→ PROBLEM: Print out the entries that follow exactly, missing none.

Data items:
_ _ _ _ _

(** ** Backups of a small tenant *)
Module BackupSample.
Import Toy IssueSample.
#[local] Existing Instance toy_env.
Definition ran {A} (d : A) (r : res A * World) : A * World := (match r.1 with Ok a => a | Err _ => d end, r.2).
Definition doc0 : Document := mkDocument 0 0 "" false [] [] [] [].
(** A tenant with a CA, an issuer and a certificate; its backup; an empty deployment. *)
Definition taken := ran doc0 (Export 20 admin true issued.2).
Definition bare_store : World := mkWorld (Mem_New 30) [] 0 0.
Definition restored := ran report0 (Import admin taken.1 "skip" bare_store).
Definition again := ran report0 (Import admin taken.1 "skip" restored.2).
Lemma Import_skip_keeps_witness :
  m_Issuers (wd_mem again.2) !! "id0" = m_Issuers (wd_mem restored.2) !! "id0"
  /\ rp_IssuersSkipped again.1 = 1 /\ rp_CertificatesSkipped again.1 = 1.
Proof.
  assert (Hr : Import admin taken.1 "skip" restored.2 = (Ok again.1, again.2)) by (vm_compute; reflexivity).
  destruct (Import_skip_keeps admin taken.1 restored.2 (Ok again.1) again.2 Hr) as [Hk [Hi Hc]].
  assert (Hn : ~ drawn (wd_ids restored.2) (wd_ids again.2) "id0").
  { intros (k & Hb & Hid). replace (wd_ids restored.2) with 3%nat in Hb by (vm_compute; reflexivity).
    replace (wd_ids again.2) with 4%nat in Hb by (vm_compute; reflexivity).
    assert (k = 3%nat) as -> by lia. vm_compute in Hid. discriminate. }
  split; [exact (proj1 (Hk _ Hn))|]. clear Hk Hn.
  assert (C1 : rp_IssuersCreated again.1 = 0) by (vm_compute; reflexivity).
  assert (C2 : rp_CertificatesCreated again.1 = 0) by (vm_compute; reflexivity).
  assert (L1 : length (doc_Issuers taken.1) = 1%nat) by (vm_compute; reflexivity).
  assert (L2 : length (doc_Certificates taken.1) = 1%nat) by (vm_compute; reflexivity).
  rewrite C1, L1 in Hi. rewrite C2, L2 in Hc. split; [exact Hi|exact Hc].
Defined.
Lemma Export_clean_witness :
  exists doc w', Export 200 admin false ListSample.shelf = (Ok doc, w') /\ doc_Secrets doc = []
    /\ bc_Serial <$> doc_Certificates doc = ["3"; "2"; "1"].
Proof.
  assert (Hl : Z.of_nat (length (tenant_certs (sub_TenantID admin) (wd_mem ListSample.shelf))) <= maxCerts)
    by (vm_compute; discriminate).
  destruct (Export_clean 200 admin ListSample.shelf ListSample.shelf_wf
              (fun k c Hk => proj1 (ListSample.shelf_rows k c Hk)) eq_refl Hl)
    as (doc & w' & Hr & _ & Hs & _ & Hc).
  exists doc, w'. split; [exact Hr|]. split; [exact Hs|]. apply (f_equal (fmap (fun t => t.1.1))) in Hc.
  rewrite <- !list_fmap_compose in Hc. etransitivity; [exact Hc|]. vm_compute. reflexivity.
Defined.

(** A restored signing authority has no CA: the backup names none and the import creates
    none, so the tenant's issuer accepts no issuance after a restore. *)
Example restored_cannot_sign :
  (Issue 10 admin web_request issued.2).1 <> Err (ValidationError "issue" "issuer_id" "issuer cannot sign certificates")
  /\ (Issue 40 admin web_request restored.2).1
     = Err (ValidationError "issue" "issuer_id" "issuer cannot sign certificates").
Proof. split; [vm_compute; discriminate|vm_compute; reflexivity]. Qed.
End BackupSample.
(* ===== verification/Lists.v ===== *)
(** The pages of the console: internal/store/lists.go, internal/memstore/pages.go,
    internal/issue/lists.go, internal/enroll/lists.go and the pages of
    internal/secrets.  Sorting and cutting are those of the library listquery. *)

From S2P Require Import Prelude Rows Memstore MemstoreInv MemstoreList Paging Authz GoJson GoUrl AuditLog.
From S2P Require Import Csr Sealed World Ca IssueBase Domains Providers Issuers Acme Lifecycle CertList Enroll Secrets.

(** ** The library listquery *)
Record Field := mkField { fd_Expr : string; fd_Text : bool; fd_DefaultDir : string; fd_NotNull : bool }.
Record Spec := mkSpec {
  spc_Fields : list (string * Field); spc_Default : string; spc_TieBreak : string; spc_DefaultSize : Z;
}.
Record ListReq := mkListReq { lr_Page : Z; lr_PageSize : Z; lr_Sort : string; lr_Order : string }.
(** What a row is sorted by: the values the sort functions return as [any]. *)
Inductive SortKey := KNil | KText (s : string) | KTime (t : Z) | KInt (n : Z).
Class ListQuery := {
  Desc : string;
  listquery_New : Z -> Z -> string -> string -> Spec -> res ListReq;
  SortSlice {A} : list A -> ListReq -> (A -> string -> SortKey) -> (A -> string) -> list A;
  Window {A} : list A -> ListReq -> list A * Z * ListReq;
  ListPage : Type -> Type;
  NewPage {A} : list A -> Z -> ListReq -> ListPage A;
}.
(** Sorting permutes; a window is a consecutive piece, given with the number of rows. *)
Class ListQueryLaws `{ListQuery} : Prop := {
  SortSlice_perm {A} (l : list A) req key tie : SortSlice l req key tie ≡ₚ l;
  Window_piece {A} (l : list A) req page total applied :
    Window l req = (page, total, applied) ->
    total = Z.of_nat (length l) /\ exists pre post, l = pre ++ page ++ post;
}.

_ _ _ _ _

→ RESPONSE TO THE TASK:
(** ** Backups of a small tenant *)
Module BackupSample.
Import Toy IssueSample.
#[local] Existing Instance toy_env.
Definition ran {A} (d : A) (r : res A * World) : A * World := (match r.1 with Ok a => a | Err _ => d end, r.2).
Definition doc0 : Document := mkDocument 0 0 "" false [] [] [] [].
(** A tenant with a CA, an issuer and a certificate; its backup; an empty deployment. *)
Definition taken := ran doc0 (Export 20 admin true issued.2).
Definition bare_store : World := mkWorld (Mem_New 30) [] 0 0.
Definition restored := ran report0 (Import admin taken.1 "skip" bare_store).
Definition again := ran report0 (Import admin taken.1 "skip" restored.2).
Lemma Import_skip_keeps_witness :
  m_Issuers (wd_mem again.2) !! "id0" = m_Issuers (wd_mem restored.2) !! "id0"
  /\ rp_IssuersSkipped again.1 = 1 /\ rp_CertificatesSkipped again.1 = 1.
Proof.
  assert (Hr : Import admin taken.1 "skip" restored.2 = (Ok again.1, again.2)) by (vm_compute; reflexivity).
  destruct (Import_skip_keeps admin taken.1 restored.2 (Ok again.1) again.2 Hr) as [Hk [Hi Hc]].
  assert (Hn : ~ drawn (wd_ids restored.2) (wd_ids again.2) "id0").
  { intros (k & Hb & Hid). replace (wd_ids restored.2) with 3%nat in Hb by (vm_compute; reflexivity).
    replace (wd_ids again.2) with 4%nat in Hb by (vm_compute; reflexivity).
    assert (k = 3%nat) as -> by lia. vm_compute in Hid. discriminate. }
  split; [exact (proj1 (Hk _ Hn))|]. clear Hk Hn.
  assert (C1 : rp_IssuersCreated again.1 = 0) by (vm_compute; reflexivity).
  assert (C2 : rp_CertificatesCreated again.1 = 0) by (vm_compute; reflexivity).
  assert (L1 : length (doc_Issuers taken.1) = 1%nat) by (vm_compute; reflexivity).
  assert (L2 : length (doc_Certificates taken.1) = 1%nat) by (vm_compute; reflexivity).
  rewrite C1, L1 in Hi. rewrite C2, L2 in Hc. split; [exact Hi|exact Hc].
Defined.
Lemma Export_clean_witness :
  exists doc w', Export 200 admin false ListSample.shelf = (Ok doc, w') /\ doc_Secrets doc = []
    /\ bc_Serial <$> doc_Certificates doc = ["3"; "2"; "1"].
Proof.
  assert (Hl : Z.of_nat (length (tenant_certs (sub_TenantID admin) (wd_mem ListSample.shelf))) <= maxCerts)
    by (vm_compute; discriminate).
  destruct (Export_clean 200 admin ListSample.shelf ListSample.shelf_wf
              (fun k c Hk => proj1 (ListSample.shelf_rows k c Hk)) eq_refl Hl)
    as (doc & w' & Hr & _ & Hs & _ & Hc).
  exists doc, w'. split; [exact Hr|]. split; [exact Hs|]. apply (f_equal (fmap (fun t => t.1.1))) in Hc.
  rewrite <- !list_fmap_compose in Hc. etransitivity; [exact Hc|]. vm_compute. reflexivity.
Defined.

(** A restored signing authority has no CA: the backup names none and the import creates
    none, so the tenant's issuer accepts no issuance after a restore. *)
Example restored_cannot_sign :
  (Issue 10 admin web_request issued.2).1 <> Err (ValidationError "issue" "issuer_id" "issuer cannot sign certificates")
  /\ (Issue 40 admin web_request restored.2).1
     = Err (ValidationError "issue" "issuer_id" "issuer cannot sign certificates").
Proof. split; [vm_compute; discriminate|vm_compute; reflexivity]. Qed.
End BackupSample.
(* ===== verification/Lists.v ===== *)
(** The pages of the console: internal/store/lists.go, internal/memstore/pages.go,
    internal/issue/lists.go, internal/enroll/lists.go and the pages of
    internal/secrets.  Sorting and cutting are those of the library listquery. *)

From S2P Require Import Prelude Rows Memstore MemstoreInv MemstoreList Paging Authz GoJson GoUrl AuditLog.
From S2P Require Import Csr Sealed World Ca IssueBase Domains Providers Issuers Acme Lifecycle CertList Enroll Secrets.

(** ** The library listquery *)
Record Field := mkField { fd_Expr : string; fd_Text : bool; fd_DefaultDir : string; fd_NotNull : bool }.
Record Spec := mkSpec {
  spc_Fields : list (string * Field); spc_Default : string; spc_TieBreak : string; spc_DefaultSize : Z;
}.
Record ListReq := mkListReq { lr_Page : Z; lr_PageSize : Z; lr_Sort : string; lr_Order : string }.
(** What a row is sorted by: the values the sort functions return as [any]. *)
Inductive SortKey := KNil | KText (s : string) | KTime (t : Z) | KInt (n : Z).
Class ListQuery := {
  Desc : string;
  listquery_New : Z -> Z -> string -> string -> Spec -> res ListReq;
  SortSlice {A} : list A -> ListReq -> (A -> string -> SortKey) -> (A -> string) -> list A;
  Window {A} : list A -> ListReq -> list A * Z * ListReq;
  ListPage : Type -> Type;
  NewPage {A} : list A -> Z -> ListReq -> ListPage A;
}.
(** Sorting permutes; a window is a consecutive piece, given with the number of rows. *)
Class ListQueryLaws `{ListQuery} : Prop := {
  SortSlice_perm {A} (l : list A) req key tie : SortSlice l req key tie ≡ₚ l;
  Window_piece {A} (l : list A) req page total applied :
    Window l req = (page, total, applied) ->
    total = Z.of_nat (length l) /\ exists pre post, l = pre ++ page ++ post;
}.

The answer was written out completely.